_Task data_.

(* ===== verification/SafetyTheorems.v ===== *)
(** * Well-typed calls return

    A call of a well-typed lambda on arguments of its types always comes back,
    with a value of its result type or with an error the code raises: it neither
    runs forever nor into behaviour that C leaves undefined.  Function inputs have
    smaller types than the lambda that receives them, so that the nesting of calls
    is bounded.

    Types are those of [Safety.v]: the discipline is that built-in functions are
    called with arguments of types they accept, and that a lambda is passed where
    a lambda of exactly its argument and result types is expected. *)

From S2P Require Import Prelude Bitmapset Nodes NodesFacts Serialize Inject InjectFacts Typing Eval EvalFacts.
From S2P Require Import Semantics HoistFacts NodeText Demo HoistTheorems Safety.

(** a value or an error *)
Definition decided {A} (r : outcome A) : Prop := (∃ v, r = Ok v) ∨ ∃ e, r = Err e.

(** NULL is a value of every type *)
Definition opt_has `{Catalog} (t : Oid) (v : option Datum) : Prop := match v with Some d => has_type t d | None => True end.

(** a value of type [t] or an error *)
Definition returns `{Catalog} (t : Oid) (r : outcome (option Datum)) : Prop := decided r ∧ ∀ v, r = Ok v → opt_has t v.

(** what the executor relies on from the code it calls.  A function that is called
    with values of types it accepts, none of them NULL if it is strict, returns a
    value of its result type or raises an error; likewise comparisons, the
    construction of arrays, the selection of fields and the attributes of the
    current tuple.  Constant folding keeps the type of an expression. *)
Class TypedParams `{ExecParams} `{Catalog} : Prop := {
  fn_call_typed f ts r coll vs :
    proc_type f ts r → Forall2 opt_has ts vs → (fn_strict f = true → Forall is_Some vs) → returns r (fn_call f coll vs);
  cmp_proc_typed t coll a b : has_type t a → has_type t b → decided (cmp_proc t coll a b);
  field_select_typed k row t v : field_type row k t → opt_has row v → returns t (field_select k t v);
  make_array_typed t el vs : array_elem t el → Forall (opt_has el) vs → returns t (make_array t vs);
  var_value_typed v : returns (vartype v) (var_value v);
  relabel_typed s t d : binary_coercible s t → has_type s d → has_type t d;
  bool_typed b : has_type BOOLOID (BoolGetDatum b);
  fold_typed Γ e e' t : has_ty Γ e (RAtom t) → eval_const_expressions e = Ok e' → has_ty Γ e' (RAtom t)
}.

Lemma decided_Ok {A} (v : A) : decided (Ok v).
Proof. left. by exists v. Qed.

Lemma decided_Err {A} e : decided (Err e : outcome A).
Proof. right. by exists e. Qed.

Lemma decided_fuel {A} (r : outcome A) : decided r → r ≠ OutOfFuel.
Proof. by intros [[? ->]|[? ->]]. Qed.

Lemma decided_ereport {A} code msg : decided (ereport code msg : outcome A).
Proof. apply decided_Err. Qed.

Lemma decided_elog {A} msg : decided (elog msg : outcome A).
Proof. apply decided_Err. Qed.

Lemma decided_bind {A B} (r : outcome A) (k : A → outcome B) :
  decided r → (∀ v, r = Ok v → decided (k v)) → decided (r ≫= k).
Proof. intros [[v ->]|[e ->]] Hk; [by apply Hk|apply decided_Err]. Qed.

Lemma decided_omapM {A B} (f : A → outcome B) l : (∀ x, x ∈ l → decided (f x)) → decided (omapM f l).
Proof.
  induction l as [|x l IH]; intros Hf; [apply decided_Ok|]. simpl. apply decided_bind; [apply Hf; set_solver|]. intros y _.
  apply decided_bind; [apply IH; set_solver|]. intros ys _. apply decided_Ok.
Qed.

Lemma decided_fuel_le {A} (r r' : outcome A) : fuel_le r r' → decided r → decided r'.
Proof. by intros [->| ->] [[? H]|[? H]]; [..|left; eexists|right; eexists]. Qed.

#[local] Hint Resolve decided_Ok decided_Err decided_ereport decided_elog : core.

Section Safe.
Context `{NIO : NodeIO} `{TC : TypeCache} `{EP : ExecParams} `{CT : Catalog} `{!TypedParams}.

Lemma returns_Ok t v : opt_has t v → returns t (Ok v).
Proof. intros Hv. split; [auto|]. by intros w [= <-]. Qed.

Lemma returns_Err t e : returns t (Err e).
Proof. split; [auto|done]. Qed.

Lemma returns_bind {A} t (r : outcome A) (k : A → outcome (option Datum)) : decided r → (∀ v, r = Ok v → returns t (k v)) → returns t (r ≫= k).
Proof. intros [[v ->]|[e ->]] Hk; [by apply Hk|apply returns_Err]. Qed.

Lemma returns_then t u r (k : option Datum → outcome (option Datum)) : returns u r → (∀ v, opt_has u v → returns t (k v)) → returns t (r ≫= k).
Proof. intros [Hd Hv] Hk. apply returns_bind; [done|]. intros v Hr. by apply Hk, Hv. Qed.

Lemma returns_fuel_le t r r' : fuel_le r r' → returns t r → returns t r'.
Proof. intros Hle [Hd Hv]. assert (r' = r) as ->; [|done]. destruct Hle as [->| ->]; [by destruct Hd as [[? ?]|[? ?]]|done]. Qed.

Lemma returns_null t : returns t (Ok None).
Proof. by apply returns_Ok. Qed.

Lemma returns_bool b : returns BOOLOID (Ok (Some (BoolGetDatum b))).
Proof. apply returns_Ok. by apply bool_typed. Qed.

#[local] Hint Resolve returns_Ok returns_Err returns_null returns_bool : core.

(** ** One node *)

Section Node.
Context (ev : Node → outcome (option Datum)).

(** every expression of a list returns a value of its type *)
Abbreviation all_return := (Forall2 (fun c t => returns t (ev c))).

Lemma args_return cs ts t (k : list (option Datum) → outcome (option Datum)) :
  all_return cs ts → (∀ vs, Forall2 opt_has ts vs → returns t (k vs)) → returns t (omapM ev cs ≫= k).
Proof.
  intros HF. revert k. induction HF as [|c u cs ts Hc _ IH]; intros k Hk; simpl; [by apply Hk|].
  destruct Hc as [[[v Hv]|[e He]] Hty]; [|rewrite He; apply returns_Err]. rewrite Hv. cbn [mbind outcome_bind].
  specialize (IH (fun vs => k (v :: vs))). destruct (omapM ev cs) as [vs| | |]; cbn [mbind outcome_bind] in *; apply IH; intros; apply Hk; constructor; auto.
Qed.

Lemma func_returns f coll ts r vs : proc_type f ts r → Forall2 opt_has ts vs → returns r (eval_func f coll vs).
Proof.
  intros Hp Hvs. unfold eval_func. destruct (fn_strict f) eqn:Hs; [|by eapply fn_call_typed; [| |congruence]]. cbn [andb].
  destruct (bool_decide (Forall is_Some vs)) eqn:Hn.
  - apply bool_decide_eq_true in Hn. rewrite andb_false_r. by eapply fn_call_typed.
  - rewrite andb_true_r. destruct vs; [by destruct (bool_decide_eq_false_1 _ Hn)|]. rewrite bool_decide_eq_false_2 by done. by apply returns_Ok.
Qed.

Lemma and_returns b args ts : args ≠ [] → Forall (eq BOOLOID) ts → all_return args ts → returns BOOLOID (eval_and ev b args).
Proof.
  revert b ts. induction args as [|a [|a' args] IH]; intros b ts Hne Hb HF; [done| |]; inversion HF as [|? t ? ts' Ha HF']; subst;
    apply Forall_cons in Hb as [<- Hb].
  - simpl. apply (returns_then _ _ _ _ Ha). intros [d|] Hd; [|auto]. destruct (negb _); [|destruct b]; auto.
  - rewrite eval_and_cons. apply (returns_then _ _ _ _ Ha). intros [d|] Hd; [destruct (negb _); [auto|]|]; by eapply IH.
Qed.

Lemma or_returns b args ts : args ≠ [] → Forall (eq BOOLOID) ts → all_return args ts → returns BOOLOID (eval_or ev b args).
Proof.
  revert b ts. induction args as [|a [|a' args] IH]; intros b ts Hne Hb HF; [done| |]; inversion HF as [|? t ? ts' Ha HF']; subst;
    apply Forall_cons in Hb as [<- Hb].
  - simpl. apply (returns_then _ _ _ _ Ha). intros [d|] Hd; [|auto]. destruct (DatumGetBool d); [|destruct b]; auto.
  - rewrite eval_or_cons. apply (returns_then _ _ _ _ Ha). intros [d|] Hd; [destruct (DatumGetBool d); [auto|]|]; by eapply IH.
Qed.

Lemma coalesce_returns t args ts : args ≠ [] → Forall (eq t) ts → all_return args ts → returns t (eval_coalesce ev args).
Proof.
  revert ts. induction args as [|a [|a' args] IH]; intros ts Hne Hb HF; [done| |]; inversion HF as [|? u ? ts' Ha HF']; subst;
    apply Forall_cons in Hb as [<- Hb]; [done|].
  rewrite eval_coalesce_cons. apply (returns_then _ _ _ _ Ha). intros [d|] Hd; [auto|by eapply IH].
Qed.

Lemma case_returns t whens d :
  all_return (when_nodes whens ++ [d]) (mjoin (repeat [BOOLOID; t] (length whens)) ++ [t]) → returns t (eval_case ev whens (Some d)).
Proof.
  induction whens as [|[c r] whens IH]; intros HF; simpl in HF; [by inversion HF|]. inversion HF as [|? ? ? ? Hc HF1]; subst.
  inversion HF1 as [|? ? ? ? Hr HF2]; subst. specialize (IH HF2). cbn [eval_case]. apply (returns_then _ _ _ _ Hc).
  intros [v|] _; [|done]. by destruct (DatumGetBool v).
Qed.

---

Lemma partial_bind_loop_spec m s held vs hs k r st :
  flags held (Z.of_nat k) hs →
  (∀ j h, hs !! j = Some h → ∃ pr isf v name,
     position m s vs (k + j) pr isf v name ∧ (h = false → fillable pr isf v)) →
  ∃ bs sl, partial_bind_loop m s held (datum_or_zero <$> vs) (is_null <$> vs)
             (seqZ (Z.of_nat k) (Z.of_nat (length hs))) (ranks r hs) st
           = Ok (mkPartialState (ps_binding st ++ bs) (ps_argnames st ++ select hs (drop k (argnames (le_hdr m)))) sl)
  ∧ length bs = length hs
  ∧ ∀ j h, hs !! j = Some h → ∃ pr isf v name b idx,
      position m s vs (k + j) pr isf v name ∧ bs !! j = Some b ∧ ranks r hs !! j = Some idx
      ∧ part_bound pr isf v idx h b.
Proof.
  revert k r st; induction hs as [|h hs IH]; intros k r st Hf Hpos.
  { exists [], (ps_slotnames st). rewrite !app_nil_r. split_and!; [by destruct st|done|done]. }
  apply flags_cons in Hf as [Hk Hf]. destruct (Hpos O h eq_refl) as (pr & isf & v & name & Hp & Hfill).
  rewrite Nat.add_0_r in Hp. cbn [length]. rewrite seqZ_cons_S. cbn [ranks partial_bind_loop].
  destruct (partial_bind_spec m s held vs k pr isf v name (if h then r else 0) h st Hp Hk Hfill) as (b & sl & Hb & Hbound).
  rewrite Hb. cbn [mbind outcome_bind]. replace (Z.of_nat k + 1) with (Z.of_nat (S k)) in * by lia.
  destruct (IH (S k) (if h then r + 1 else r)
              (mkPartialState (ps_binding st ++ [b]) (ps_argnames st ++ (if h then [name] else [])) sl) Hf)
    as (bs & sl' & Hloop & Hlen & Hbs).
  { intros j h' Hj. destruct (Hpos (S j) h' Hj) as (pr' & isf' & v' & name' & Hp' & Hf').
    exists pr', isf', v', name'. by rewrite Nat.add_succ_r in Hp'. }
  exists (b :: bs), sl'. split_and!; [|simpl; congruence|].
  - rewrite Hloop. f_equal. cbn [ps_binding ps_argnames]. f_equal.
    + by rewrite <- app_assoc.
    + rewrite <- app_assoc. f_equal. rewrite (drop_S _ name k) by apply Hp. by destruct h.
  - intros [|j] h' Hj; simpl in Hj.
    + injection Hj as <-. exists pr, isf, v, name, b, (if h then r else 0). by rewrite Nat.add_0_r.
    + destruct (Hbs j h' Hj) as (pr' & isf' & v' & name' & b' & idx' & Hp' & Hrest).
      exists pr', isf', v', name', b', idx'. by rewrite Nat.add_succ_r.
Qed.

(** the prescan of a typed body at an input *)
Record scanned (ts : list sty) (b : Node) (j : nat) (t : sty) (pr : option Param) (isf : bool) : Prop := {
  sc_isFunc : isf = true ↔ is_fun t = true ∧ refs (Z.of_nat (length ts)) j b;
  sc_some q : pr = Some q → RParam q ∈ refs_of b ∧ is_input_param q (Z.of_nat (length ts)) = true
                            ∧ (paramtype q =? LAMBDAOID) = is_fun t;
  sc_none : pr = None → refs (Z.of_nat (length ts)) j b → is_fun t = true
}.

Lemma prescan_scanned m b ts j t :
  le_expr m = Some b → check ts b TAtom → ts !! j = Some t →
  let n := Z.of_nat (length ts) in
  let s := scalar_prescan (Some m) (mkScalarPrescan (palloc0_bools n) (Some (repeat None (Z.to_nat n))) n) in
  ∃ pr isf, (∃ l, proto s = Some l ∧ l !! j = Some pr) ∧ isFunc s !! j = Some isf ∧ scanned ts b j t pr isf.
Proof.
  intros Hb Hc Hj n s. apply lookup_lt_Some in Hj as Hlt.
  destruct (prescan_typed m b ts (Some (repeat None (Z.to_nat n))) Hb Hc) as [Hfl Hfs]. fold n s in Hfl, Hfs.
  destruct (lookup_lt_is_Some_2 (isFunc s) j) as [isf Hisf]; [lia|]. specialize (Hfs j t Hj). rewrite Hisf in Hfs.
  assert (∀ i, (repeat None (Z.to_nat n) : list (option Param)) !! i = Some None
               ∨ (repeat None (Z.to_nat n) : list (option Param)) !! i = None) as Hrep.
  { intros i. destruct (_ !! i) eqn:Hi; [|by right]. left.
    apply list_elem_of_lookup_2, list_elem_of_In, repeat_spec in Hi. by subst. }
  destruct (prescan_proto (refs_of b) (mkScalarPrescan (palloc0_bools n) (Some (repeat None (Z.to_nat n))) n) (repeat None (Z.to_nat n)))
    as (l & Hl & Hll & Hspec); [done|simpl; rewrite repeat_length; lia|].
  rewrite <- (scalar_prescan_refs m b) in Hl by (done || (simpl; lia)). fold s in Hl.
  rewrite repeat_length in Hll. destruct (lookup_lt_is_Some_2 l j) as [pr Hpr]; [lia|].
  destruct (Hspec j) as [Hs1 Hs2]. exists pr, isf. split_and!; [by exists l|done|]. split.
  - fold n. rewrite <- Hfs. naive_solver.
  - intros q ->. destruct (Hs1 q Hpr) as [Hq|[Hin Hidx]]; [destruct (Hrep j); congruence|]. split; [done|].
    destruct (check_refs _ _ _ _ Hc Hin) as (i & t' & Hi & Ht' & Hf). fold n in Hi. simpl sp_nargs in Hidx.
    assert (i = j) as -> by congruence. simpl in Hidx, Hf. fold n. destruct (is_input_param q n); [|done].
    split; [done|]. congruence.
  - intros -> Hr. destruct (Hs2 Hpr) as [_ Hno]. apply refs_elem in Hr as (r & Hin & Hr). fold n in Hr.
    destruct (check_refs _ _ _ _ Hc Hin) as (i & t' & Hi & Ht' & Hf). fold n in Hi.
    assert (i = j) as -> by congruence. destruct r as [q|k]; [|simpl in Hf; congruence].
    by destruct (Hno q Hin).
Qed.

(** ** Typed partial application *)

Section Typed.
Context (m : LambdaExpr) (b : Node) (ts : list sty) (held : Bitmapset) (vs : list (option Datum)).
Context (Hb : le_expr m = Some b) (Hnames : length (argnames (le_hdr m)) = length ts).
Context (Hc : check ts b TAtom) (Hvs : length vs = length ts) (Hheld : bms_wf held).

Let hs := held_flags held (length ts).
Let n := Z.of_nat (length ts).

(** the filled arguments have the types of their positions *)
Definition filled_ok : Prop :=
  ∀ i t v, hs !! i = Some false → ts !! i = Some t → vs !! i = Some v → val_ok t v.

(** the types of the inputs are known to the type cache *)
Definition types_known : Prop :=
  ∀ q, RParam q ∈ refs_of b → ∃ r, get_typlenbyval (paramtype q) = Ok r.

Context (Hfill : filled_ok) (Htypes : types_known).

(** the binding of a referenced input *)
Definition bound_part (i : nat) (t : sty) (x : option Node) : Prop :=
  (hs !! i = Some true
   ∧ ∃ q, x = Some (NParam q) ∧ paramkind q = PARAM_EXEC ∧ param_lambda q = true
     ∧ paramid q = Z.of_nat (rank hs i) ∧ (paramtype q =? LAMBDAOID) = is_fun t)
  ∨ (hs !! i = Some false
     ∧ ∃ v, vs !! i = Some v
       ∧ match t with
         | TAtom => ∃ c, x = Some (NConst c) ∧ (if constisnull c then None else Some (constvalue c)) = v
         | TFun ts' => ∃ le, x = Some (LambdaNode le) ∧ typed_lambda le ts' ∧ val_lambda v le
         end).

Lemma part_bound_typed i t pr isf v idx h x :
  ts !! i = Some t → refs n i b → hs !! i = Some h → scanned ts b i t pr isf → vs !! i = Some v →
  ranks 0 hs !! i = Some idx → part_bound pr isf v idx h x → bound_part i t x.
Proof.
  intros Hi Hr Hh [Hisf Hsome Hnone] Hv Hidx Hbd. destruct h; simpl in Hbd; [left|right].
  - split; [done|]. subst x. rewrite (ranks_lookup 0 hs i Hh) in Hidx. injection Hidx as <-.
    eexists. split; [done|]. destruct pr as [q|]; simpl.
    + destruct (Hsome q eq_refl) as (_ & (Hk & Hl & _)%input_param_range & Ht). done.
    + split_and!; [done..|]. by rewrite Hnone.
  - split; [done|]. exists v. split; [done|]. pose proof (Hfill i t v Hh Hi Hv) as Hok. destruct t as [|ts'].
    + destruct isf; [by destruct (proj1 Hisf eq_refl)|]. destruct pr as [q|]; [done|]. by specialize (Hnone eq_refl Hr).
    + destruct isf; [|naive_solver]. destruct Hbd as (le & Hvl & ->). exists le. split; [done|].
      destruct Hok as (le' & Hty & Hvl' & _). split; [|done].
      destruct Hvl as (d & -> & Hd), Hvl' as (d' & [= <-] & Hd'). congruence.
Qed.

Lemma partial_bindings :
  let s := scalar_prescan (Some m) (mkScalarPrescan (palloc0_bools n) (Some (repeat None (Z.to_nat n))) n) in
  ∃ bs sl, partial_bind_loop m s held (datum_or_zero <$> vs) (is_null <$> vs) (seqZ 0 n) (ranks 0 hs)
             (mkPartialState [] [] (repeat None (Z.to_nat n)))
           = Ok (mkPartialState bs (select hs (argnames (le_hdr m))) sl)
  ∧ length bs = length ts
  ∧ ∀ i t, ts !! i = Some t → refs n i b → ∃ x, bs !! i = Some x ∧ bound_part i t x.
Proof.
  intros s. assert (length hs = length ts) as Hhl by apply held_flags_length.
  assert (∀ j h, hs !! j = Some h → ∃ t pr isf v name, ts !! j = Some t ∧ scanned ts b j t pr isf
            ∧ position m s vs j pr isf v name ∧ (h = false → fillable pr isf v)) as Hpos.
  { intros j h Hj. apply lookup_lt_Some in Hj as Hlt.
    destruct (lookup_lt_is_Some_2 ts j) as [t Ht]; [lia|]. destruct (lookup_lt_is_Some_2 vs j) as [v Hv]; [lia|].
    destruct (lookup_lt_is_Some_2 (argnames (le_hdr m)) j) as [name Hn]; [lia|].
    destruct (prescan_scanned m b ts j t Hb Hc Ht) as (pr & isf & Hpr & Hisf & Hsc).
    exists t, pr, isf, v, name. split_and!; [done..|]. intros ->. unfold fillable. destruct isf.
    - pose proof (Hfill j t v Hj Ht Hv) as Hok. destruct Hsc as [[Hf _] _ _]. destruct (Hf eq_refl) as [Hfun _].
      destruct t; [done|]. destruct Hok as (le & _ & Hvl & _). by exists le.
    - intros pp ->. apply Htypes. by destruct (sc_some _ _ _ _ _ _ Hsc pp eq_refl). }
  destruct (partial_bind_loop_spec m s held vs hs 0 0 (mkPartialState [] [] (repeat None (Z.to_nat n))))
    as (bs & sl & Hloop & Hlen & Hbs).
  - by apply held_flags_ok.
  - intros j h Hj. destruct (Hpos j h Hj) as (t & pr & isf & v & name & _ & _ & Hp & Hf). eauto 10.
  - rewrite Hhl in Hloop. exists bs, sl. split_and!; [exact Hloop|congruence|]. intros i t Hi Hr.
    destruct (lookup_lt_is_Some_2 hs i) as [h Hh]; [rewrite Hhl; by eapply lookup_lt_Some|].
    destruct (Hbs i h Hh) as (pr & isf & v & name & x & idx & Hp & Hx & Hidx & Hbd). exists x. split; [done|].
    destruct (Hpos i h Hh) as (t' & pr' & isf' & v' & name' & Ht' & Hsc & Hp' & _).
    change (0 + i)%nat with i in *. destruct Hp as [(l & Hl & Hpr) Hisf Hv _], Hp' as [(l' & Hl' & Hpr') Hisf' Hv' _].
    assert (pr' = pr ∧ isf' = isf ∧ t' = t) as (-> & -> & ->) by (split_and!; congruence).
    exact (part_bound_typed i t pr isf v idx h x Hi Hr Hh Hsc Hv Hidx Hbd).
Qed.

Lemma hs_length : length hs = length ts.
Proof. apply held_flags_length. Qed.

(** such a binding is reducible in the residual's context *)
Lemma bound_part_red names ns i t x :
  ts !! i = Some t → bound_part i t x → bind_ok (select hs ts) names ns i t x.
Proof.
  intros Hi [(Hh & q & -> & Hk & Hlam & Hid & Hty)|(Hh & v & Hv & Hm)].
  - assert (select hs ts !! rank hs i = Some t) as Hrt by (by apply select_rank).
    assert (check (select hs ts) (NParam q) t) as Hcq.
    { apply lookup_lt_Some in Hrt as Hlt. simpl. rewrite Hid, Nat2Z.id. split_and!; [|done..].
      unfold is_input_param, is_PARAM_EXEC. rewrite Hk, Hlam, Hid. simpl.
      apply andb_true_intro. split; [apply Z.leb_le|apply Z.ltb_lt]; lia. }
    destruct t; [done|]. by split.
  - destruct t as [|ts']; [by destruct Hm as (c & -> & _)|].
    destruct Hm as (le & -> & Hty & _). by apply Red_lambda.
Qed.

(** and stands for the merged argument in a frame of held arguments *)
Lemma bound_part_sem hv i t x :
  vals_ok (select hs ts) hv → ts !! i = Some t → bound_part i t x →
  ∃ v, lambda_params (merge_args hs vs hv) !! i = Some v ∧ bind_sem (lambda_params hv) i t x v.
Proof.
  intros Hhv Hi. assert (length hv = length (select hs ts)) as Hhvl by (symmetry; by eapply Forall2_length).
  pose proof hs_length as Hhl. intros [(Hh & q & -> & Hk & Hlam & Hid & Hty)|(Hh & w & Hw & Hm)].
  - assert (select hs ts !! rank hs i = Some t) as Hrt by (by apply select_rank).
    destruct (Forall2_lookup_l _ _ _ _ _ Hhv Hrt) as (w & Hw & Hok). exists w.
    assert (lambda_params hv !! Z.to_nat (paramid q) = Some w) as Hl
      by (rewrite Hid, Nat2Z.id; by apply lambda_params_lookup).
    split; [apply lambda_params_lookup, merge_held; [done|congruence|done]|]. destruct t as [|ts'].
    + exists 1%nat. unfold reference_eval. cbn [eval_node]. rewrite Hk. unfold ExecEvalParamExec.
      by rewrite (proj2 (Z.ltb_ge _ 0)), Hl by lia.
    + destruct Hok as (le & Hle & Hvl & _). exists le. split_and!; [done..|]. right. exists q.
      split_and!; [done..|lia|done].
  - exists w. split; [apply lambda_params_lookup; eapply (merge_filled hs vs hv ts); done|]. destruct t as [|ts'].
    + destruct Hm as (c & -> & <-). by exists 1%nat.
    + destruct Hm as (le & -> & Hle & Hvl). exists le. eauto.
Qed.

_Problem to solve_.
Lines above containing "arguments": give their number only.

_Response to this exercise_.
4